Overall then, the study is strongly in favor of jab/boosters. However, validity of the the numbers is the issue; one cannot just accept the numbers as rigorous:
- First, the newest boosters have had no human studies. That’s a huge red flag. It cannot be assumed that a new booster will have fewer side effects or more efficacy.
- It's a retrospective study of only the elderly and with no control group. This places the study at the lowest level of credibility.
- Self-selection means there is no randomization—the rusty iron standard, not the gold standard. Even the placebo effect could greatly affect results. Participants who are more health-aware are likely healthier, etc.
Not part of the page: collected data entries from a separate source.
(** X11: a draft is posted only through the limiter: whatever the page
    and the store, [handleSubmitFeedback] throws nothing, and either it
    sends nothing, or the page passed the checks of the form,
    [recordRequest] returned [true], and what was sent is the draft, with
    the status [submitted] and no tags, followed, if the server took it,
    by the two requests of [loadData]. *)
Theorem submission_posts_only_when_recorded env config p :
  (forall e, fst (App.handleSubmitFeedback env config p) <> Throws e)
  /\ (App.sent (snd (App.handleSubmitFeedback env config p)) = App.sent p
      \/ (ready p = true
          /\ (exists w, recordRequest config (App.hook p) = (Value true, w))
          /\ (App.sent (snd (App.handleSubmitFeedback env config p))
              = (App.sent p ++ [submitted (App.newFeedback p)])%list
              \/ App.sent (snd (App.handleSubmitFeedback env config p))
                 = (App.sent p ++ submitted (App.newFeedback p) :: reload env)%list))).
Proof.
  destruct (ready p) eqn:Hready.
  - rewrite (handleSubmitFeedback_ready env config p Hready).
    destruct (recordRequest config (App.hook p)) as [[[|]|e|] w] eqn:Hrec.
    + destruct (App.respond p (length (App.sent p))).
      * rewrite loadData_eq. split; [discriminate|]. right.
        split; [reflexivity|]. split; [now exists w|]. right.
        answers; cbn -[reload]; now rewrite <- app_assoc.
      * split; [discriminate|]. right.
        split; [reflexivity|]. split; [now exists w|]. now left.
    + split; [discriminate|]. now left.
    + now destruct (recordRequest_never_throws config (App.hook p) e w).
    + split; [discriminate|]. now left.
  - destruct (handleSubmitFeedback_refused env config p Hready) as (m & ->).
    split; [discriminate|]. now left.
Qed.

(** X12: on a store within the types of the source a submission always
    returns, with exactly one message shown and the default action of
    the event prevented; and once it has passed the checks of the form
    it ends with [loading] off, whatever the limiter and the server
    do. *)
Theorem submission_settles env config p :
  storage_typed config (App.hook p) = true ->
  exists message p',
    App.handleSubmitFeedback env config p = (Value tt, p')
    /\ App.alerts p' = (App.alerts p ++ [message])%list
    /\ App.defaultPrevented p' = true
    /\ App.user p' = App.user p
    /\ (ready p = true -> App.loading p' = false).
Proof.
  intros Ht. destruct (ready p) eqn:Hready.
  - rewrite (handleSubmitFeedback_ready env config p Hready).
    destruct (recordRequest_total config (App.hook p) Ht)
      as (d & w1 & w' & _ & -> & _).
    destruct (negb _).
    + destruct (App.respond p (length (App.sent p))).
      * rewrite loadData_eq.
        answers; (eexists _, _; split; [reflexivity|]); now repeat split.
      * eexists _, _. split; [reflexivity|]. now repeat split.
    + eexists _, _. split; [reflexivity|]. now repeat split.
  - destruct (handleSubmitFeedback_refused env config p Hready) as (m & ->).
    exists m, (refused m p). split; [reflexivity|].
    split; [reflexivity|]. split; [reflexivity|]. split; [reflexivity|].
    discriminate.
Qed.

(** [submission_settles] at a sample page. *)
Lemma submission_settles_witness :
  let p := page (world ∅ false false (ticking 1000)) (fun _ => None) in
  exists message p',
    App.handleSubmitFeedback (Build_ImportMetaEnv None None None) feedback p
    = (Value tt, p')
    /\ App.alerts p' = (App.alerts p ++ [message])%list
    /\ App.defaultPrevented p' = true
    /\ App.user p' = App.user p
    /\ (ready p = true -> App.loading p' = false).
Proof.
  intros p.
  apply (submission_settles (Build_ImportMetaEnv None None None) feedback p).
  reflexivity.
Defined.

(** X13: the request is recorded before the draft is sent: when a
    submission passes the checks of the form on a working store whose
    loaded record is short of the limit, the store afterwards holds the
    record with the time of the submission appended, whether the server
    takes the draft or not. If it does, the form is emptied, [loadData]
    runs and success is reported; if it does not, the failure is logged
    and reported, the draft and the lists stay, and the request of the
    quota is used all the same. Either way [loading] ends off. *)
Theorem accepted_submission_uses_quota env config p d w1 :
  ready p = true -> operational (App.hook p) ->
  loadFromStorage config (App.hook p) = (Value d, w1) ->
  Z.of_nat (length (Data.requests d)) < maxRequests config ->
  exists p',
    App.handleSubmitFeedback env config p = (Value tt, p')
    /\ persisted config (App.hook p')
         (Data.make (Data.requests d ++ [clock w1 (ticks w1)]) (Data.resetTime d))
    /\ App.loading p' = false
    /\ match App.respond p (length (App.sent p)) with
       | Some _ =>
           App.newFeedback p' = App.Build_Draft EmptyString EmptyString
           /\ App.sent p'
              = (App.sent p ++ submitted (App.newFeedback p) :: reload env)%list
           /\ App.alerts p'
              = (App.alerts p ++ ["Feedback submitted successfully!"])%list
       | None =>
           App.newFeedback p' = App.newFeedback p
           /\ App.sent p' = (App.sent p ++ [submitted (App.newFeedback p)])%list
           /\ App.alerts p'
              = (App.alerts p
                 ++ ["Error submitting feedback. Please try again."])%list
           /\ In "Error submitting feedback: AxiosError" (console (App.hook p'))
           /\ App.feedback p' = App.feedback p
           /\ App.changelogs p' = App.changelogs p
       end.
Proof.
  intros Hready Ho Hl Hlt.
  destruct (recordRequest_accepted config (App.hook p) d w1 Ho Hl Hlt)
    as (w' & Hrec & Hp & _).
  rewrite (handleSubmitFeedback_ready env config p Hready), Hrec.
  destruct (App.respond p (length (App.sent p))).
  - rewrite loadData_eq.
    answers; (eexists; split; [reflexivity|]); cbn -[reload];
      (split; [try (eapply persisted_same; [apply same_storage_log|]); exact Hp|]);
      (split; [reflexivity|]); (split; [reflexivity|]);
      (split; [now rewrite <- app_assoc|reflexivity]).
  - eexists. split; [reflexivity|]. cbn.
    split; [eapply persisted_same; [apply same_storage_log|exact Hp]|].
    split; [reflexivity|]. split; [reflexivity|]. split; [reflexivity|].
    split; [reflexivity|]. split; [|now split].
    apply in_or_app. right. now left.
Qed.
(** * Interactive-Map-TDAO: the persona / locations application

    A shallow embedding of the TypeScript sources (the Exa search client,
    the OpenAI persona generator, the prompt templates, the two route
    handlers and the list and map components) together with the
    properties that the specification states about them.

    JavaScript strings are sequences of UTF-16 code units; they are
    modelled as lists of [N].  Numbers are IEEE doubles and are modelled
    by Rocq's primitive floats. *)

From Stdlib Require Import List NArith Bool String Ascii Lia PeanoNat.
From Stdlib Require Import Floats.
Import ListNotations.

Set Warnings "-inexact-float".

(** ** The JavaScript layer: strings, values, property lookup *)

Module JS.

(** A string is the list of its UTF-16 code units. *)
Definition jsstring := list N.

(** An ASCII literal of the source, as code units. *)
Definition js (s : string) : jsstring :=
  map N_of_ascii (list_ascii_of_string s).

Fixpoint streq (a b : jsstring) : bool :=
  match a, b with
  | [], [] => true
  | x :: a', y :: b' => N.eqb x y && streq a' b'
  | _, _ => false
  end.

(** [s.length] *)
Definition lengthOf (s : jsstring) : nat := List.length s.

(** Truthiness of a string: the empty string is the only falsy one. *)
Definition nonEmpty (s : jsstring) : bool :=
  match s with [] => false | _ :: _ => true end.

(** ECMAScript WhiteSpace and LineTerminator code points, the set
    removed by [String.prototype.trim]. *)
Definition isWhiteSpace (c : N) : bool :=
  (N.eqb c 9 || N.eqb c 10 || N.eqb c 11 || N.eqb c 12 || N.eqb c 13
   || N.eqb c 32 || N.eqb c 160 || N.eqb c 5760
   || (N.leb 8192 c && N.leb c 8202)
   || N.eqb c 8232 || N.eqb c 8233 || N.eqb c 8239 || N.eqb c 8287
   || N.eqb c 12288 || N.eqb c 65279)%bool.

Fixpoint dropWhile (p : N -> bool) (s : jsstring) : jsstring :=
  match s with
  | [] => []
  | c :: r => if p c then dropWhile p r else s
  end.

Fixpoint takeWhile (p : N -> bool) (s : jsstring) : jsstring :=
  match s with
  | [] => []
  | c :: r => if p c then c :: takeWhile p r else []
  end.

Definition trimStart (s : jsstring) : jsstring := dropWhile isWhiteSpace s.
Definition trimEnd (s : jsstring) : jsstring :=
  rev (dropWhile isWhiteSpace (rev s)).

(** [s.trim()] *)
Definition trim (s : jsstring) : jsstring := trimEnd (trimStart s).

(** [s.split(sep)] for a separator of one code unit. *)
Fixpoint split (sep : N) (s : jsstring) : list jsstring :=
  match s with
  | [] => [[]]
  | c :: r =>
      if N.eqb c sep then [] :: split sep r
      else match split sep r with
           | h :: t => (c :: h) :: t
           | [] => [[c]]
           end
  end.

(** [s.startsWith(p)] *)
Fixpoint startsWith (s p : jsstring) : bool :=
  match p, s with
  | [], _ => true
  | x :: p', y :: s' => N.eqb x y && startsWith s' p'
  | _ :: _, [] => false
  end.

(** [s.includes(sub)] *)
Fixpoint includes (s sub : jsstring) : bool :=
  startsWith s sub ||
  match s with
  | [] => false
  | _ :: r => includes r sub
  end.

(** [l.join(sep)] *)
Fixpoint join (sep : jsstring) (l : list jsstring) : jsstring :=
  match l with
  | [] => []
  | [x] => x
  | x :: r => x ++ sep ++ join sep r
  end.

(** [l.slice(0, n)] *)
Definition slice0 {A} (n : nat) (l : list A) : list A := firstn n l.

(** [s.replace(/^@/, '')]: one leading "@" (code unit 64) is removed. *)
Definition replaceLeadingAt (s : jsstring) : jsstring :=
  match s with
  | 64%N :: r => r
  | _ => s
  end.
(** * go-build-variants: the build-matrix script [build.go]

    A shallow embedding of [build.go] (and of its earlier revision, which
    differs in a [GoExe] field and in the absence of the version check) and
    the properties of its naming scheme, of its matrix enumeration, of the
    compression step and of its admission gate.

    Go strings and byte slices are finite sequences of bytes: both are
    rendered as [string], whose characters are 8-bit [ascii] values.  Go's
    [int] is taken to be 64 bits wide.  A Go panic is a value of type
    [panic]; a function that may panic returns a [result]. *)

From Stdlib Require Import ZArith List String Ascii Bool Lia Arith Permutation.
Import ListNotations.

Open Scope string_scope.

(** ** Panics and results *)

Inductive panic : Type :=
| SliceBoundsOutOfRange (hi len : nat)     (* s[:hi] with hi > len(s) *)
| IndexOutOfRange (i len : nat)            (* xs[i] with i >= len(xs) *)
| ExecError (exe : string)                 (* exec: the command failed *)
| NumError (s : string)                    (* strconv.Atoi: syntax or range *)
| InconsistentGoVersion (exe version : string)
| MarshalError.                            (* json: a MarshalJSON failed *)

Inductive result (A : Type) : Type :=
| Ok (a : A)
| Panic (p : panic).

Arguments Ok {A} a.
Arguments Panic {A} p.

Definition bind {A B : Type} (r : result A) (k : A -> result B) : result B :=
  match r with
  | Ok a => k a
  | Panic p => Panic p
  end.

Notation "x <- r ;; k" := (bind r (fun x => k))
  (at level 61, r at next level, right associativity).

Definition returns {A : Type} (r : result A) : Prop := exists a, r = Ok a.
(** X8. With a user name and a password that are not empty, a login page
    that yields a token, and an answer to the form with status 200 at an
    address containing /home, [authenticate] returns True and leaves the
    client authenticated, with the token, after exactly the two requests. *)
Theorem authenticate_accepts (site : Client.Site) (client : Client.t)
    (user pass token : string) (login_page answer : Page) :
  user <> EmptyString -> pass <> EmptyString ->
  site (List.length (Client.sent client)) (Client.GET Config.login_url)
    = Some login_page ->
  Auth.extract_csrf_token login_page = Some token ->
  site (S (List.length (Client.sent client)))
    (Client.POST Config.login_url (Auth.login_data token user pass)) = Some answer ->
  status_code answer = 200 ->
  Py.contains "/home" (final_url answer) = true ->
  Auth.authenticate site client (Some user) (Some pass) =
    (Ok true,
     {| Client.sent :=
          (Client.sent client ++ [Client.GET Config.login_url])
          ++ [Client.POST Config.login_url (Auth.login_data token user pass)];
        Client.csrf_token := Some token;
        Client.authenticated := true |}).
Proof.
  intros U P G T A S200 H. unfold Auth.authenticate.
  destruct user as [|u0 user]; [congruence|].
  destruct pass as [|p0 pass]; [congruence|].
  cbn [Auth.present Py.truthy Py.is_empty negb].
  unfold Client.get, Client.send. rewrite G, present_token, T.
  unfold Client.post, Client.send. cbn [Client.sent Auth.set_csrf_token Client.after].
  rewrite second_request_index, A, S200, H. reflexivity.
Qed.

Lemma authenticate_accepts_witness :
  fst (Auth.authenticate Scenario.login_site Client.new (Some "alice") (Some "secret"))
  = Ok true.
Proof.
  rewrite (authenticate_accepts Scenario.login_site Client.new "alice" "secret" "abc-123"
             Scenario.script_login_page Scenario.home_page);
    [reflexivity | discriminate | discriminate | reflexivity | reflexivity
     | reflexivity | reflexivity | reflexivity].
Defined.

(** ** src/search.py and src/profile.py: what the listings return *)

Section ListingSafety.

Import Search Listing.

Variable min_duration : Z.
Variable limit : option Z.
(** X20. A walk cannot be drawn from an empty region: when one of the
    regions that walk number [i] samples (BEGIN, the A and the B corridor
    of index [i mod 3], END) is empty and [i < m], the whole generation
    raises; no list of walks is returned. *)
Theorem empty_region_aborts_generation (fl : Q → Q)
    (shortest_path : Graph → Z → Z → option (list Z))
    (G : DiGraph) (points : list (Q * Q)) (valid_idxs : list Z)
    (R : regions) (m i : nat) (s : rng) :
  partition_nodes fl points valid_idxs = Some R →
  (i < m)%nat →
  [] ∈ sampled_regions R i →
  generate_random_walks fl shortest_path G points valid_idxs m s = None.
Proof.
  intros HR Hi Hempty. unfold generate_random_walks.
  apply Rand_bind_None. right. exists R, s.
  split; [by apply raise_or_Some|].
  apply (Rand_mapM_None _ _ i).
  - apply elem_of_seq. lia.
  - intros s0. by apply random_walk_None.
Qed.

Lemma empty_region_aborts_generation_witness :
  let R := {| BEGIN := [0]; END := [5]; A0 := [1]; A1 := [2]; A2 := [3];
              B0 := []; B1_ := []; B2_ := [] |} in
  (partition_nodes (λ q, q) sample_points [0; 1; 2; 3; 4; 5] = Some R ∧
   (0 < 2)%nat ∧ [] ∈ sampled_regions R 0) ∧
  generate_random_walks (λ q, q) direct_path corridor_graph sample_points
    [0; 1; 2; 3; 4; 5] 2 (const_rng 0) = None.
Proof.
  set (R := {| BEGIN := [0]; END := [5]; A0 := [1]; A1 := [2]; A2 := [3];
               B0 := []; B1_ := []; B2_ := [] |}).
  assert (partition_nodes (λ q, q) sample_points [0; 1; 2; 3; 4; 5] = Some R) as H1
    by (by vm_compute).
  assert (0 < 2)%nat as H2 by lia.
  assert ([] ∈ sampled_regions R 0) as H3 by by_decide.
  split; [done|].
  exact (empty_region_aborts_generation (λ q, q) direct_path corridor_graph
           sample_points [0; 1; 2; 3; 4; 5] R 2 0 (const_rng 0) H1 H2 H3).
Defined.

Section Walk_waypoints.

Variable fl : Q → Q.
Variable shortest_path : Graph → Z → Z → option (list Z).
(** One [column = value] assignment of [.values( **update_data)]. *)
Definition assign (a : Ad) (k : Kwarg) : Ad :=
  match k with
  | KwTitle v => mk_ad (ad_id a) v (description a) (price_per_day a) (location a)
      (category a) (contact_info a) (photo_id a) (status a) (rejection_reason a)
      (views_count a) (owner_id a) (created_at a)
  | KwDescription v => mk_ad (ad_id a) (title a) v (price_per_day a) (location a)
      (category a) (contact_info a) (photo_id a) (status a) (rejection_reason a)
      (views_count a) (owner_id a) (created_at a)
  | KwPricePerDay v => mk_ad (ad_id a) (title a) (description a) v (location a)
      (category a) (contact_info a) (photo_id a) (status a) (rejection_reason a)
      (views_count a) (owner_id a) (created_at a)
  | KwLocation v => mk_ad (ad_id a) (title a) (description a) (price_per_day a) v
      (category a) (contact_info a) (photo_id a) (status a) (rejection_reason a)
      (views_count a) (owner_id a) (created_at a)
  | KwCategory v => mk_ad (ad_id a) (title a) (description a) (price_per_day a)
      (location a) v (contact_info a) (photo_id a) (status a) (rejection_reason a)
      (views_count a) (owner_id a) (created_at a)
  | KwContactInfo v => mk_ad (ad_id a) (title a) (description a) (price_per_day a)
      (location a) (category a) v (photo_id a) (status a) (rejection_reason a)
      (views_count a) (owner_id a) (created_at a)
  | KwPhotoId v => mk_ad (ad_id a) (title a) (description a) (price_per_day a)
      (location a) (category a) (contact_info a) v (status a) (rejection_reason a)
      (views_count a) (owner_id a) (created_at a)
  | KwOther _ => a
  end.

(** The value one assignment of [.values( **update_data)] stores, by the
    type of its column: [String(200)] for [title], [location],
    [contact_info] and [photo_id], [String(100)] for [category], [Text] for
    [description], [Numeric(10, 2)] for [price_per_day]; [None] when the
    column refuses it. *)
Definition store (k : Kwarg) : option Kwarg :=
  match k with
  | KwTitle v => KwTitle <$> pg_varchar 200 v
  | KwDescription v => Some (KwDescription v)
  | KwPricePerDay v => KwPricePerDay <$> pg_numeric_10_2 v
  | KwLocation v => KwLocation <$> pg_varchar 200 v
  | KwCategory v => KwCategory <$> pg_varchar 100 v
  | KwContactInfo v => KwContactInfo <$> pg_varchar 200 v
  | KwPhotoId None => Some (KwPhotoId None)
  | KwPhotoId (Some v) => (fun v' => KwPhotoId (Some v')) <$> pg_varchar 200 v
  | KwOther n => Some (KwOther n)
  end.

Fixpoint store_all (ks : list Kwarg) : option (list Kwarg) :=
  match ks with
  | [] => Some []
  | k :: ks' =>
      match store k, store_all ks' with
      | Some k', Some ks'' => Some (k' :: ks'')
      | _, _ => None
      end
  end.

(** [update_ad(ad_id, owner_id, **fields)]; [None] when the [UPDATE]
    raises because a value does not fit its column (nothing is
    committed). *)
Definition update_ad (db : DB) (ad_id0 owner_id0 : Z) (fields : list Kwarg)
    : option (bool * DB) :=
  match get_by_id db ad_id0 with
  | None => Some (false, db)
  | Some a =>
      if negb (owner_id a =? owner_id0) then Some (false, db) else
      let update_data := filter (fun k => allowed k = true) fields in
      match update_data with
      | [] => Some (false, db)
      | _ =>
          match store_all update_data with
          | None => None
          | Some stored =>
              let '(rowcount, db') :=
                update_ad_where db ad_id0 (fun _ => true)
                  (fun r => with_rejection_reason
                              (with_status (foldl assign r stored) PENDING) None) in
              Some (Nat.ltb 0 rowcount, db')
          end
      end
  end.

(** [set_status(ad_id, owner_id, status)] *)
Definition set_status (db : DB) (ad_id0 owner_id0 : Z) (st : AdStatus) : bool * DB :=
  if negb (bool_decide (st = RENTED) || bool_decide (st = CLOSED)) then (false, db) else
  let '(rowcount, db') :=
    update_ad_where db ad_id0
      (fun r => (owner_id r =? owner_id0) && is_status ACTIVE r)
      (fun r => with_status r st) in
  (Nat.ltb 0 rowcount, db').

End AdService.

(** ** [ModerationService] *)
Module ModerationService.

(** [approve_ad(ad_id, moderator_id)] *)
Definition approve_ad (db : DB) (ad_id0 moderator_id : Z) : option Ad * DB :=
  match select_ad_where db ad_id0 (is_status PENDING) with
  | None => (None, db)
  | Some a =>
      let a' := with_status a ACTIVE in
      (Some a', set_ads db (<[ad_id0 := a']> (ads db)))
  end.

(** [reject_ad(ad_id, moderator_id, reason)] *)
Definition reject_ad (db : DB) (ad_id0 moderator_id : Z) (reason0 : pystr)
    : option Ad * DB :=
  match select_ad_where db ad_id0 (is_status PENDING) with
  | None => (None, db)
  | Some a =>
      let a' := with_rejection_reason (with_status a REJECTED) (Some reason0) in
      (Some a', set_ads db (<[ad_id0 := a']> (ads db)))
  end.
- The abysmally short 54-day study period games the system. Where is the 365 day followup?! This is the same scientific fraud that was used on the original jabs—a short study period used to persuade, cutting off a study if trends start to change and/or suppression studies/results that do not favor. A dirty trick long employed by Big Pharma.
- The deaths themselves might be gamed due to overwhelming medical bias leading to falsely attributed causation. Knowing a patient was jabbed or not could in and of itself lead to false attribution (eg no “blinding” and thus potentially quite high bias, particularly among doctor who object to unvaccinated patients).
- 95% confidence interval is a widely used, but low credibility standard. The absolute numbers of deaths are low, which undermines credibility. Worse, a lopsided jabbed vs unjabbed group size leads to low confidence in those numbers.
- Prior COVID infection seems to have been completely ignored. Yet it would be a confounder that would dwarf the effect of the boosters.
- The study does not contemplate deaths or injuries that might have been provoked by the jab/boosters. The medical community writes off deaths, neurological disorders, etc as coincidence (the arrogance of ignorance). And anything but death is a non-event as far as these studies are concerned. Offer that platitude to someone who develops a life-destroying neurological condition.
- With an NTT (number to treat) of ~10.5K, a single person is allegedly saved, while 10499 others might well suffer from serious side effects. And only for a very short period of the study, with effectiveness rapidly waning. What about cumulative effects of the jabs, as yet unstudied, and strongly discouraged from being studied and never funded? You don’t know what you don’t know.
- Follow the money. There is a lot of fraud out there, some of it subtle.
- Association (correlation is not causation) is low-grade science, indefensible for any public policy.
With Omicron the weak sauce that is is, should any young person get boosted? What about the elderly? What about the risk of long COVID? No one can answer any of these for you personally—you are not a statistic and everything about you is different from the next person.
Studies like this are what we have. But they a narrow slices of a complex area. There is no rational basis to make a decision . That is, without solid data on serious side effects, studies like this are just halfpinions. No real risk assessment can be done. You must assume the jab/booster offer you personally a benefit. It becomes a psychological decision, not an intellectual one.
To think it is an informed decision given the lack of study of side effects and deaths precipitated by the jab/booster is self deception.
For the elderly, studies like this strongly favor getting jabbed/boosted, at least in the short term, and that’s the rub: no one is funding or studying the side effects or deaths that might have been caused by the jab/boosters and/or repeated boosters.
As a healthy and relatively healthy person, these studies of the elderly tell you next to nothing, perhaps worse than nothing (misleading/inapplicable/unbalanced). With low risk of dying and long life ahead, will you take a risk of permanent damage repeated boosters?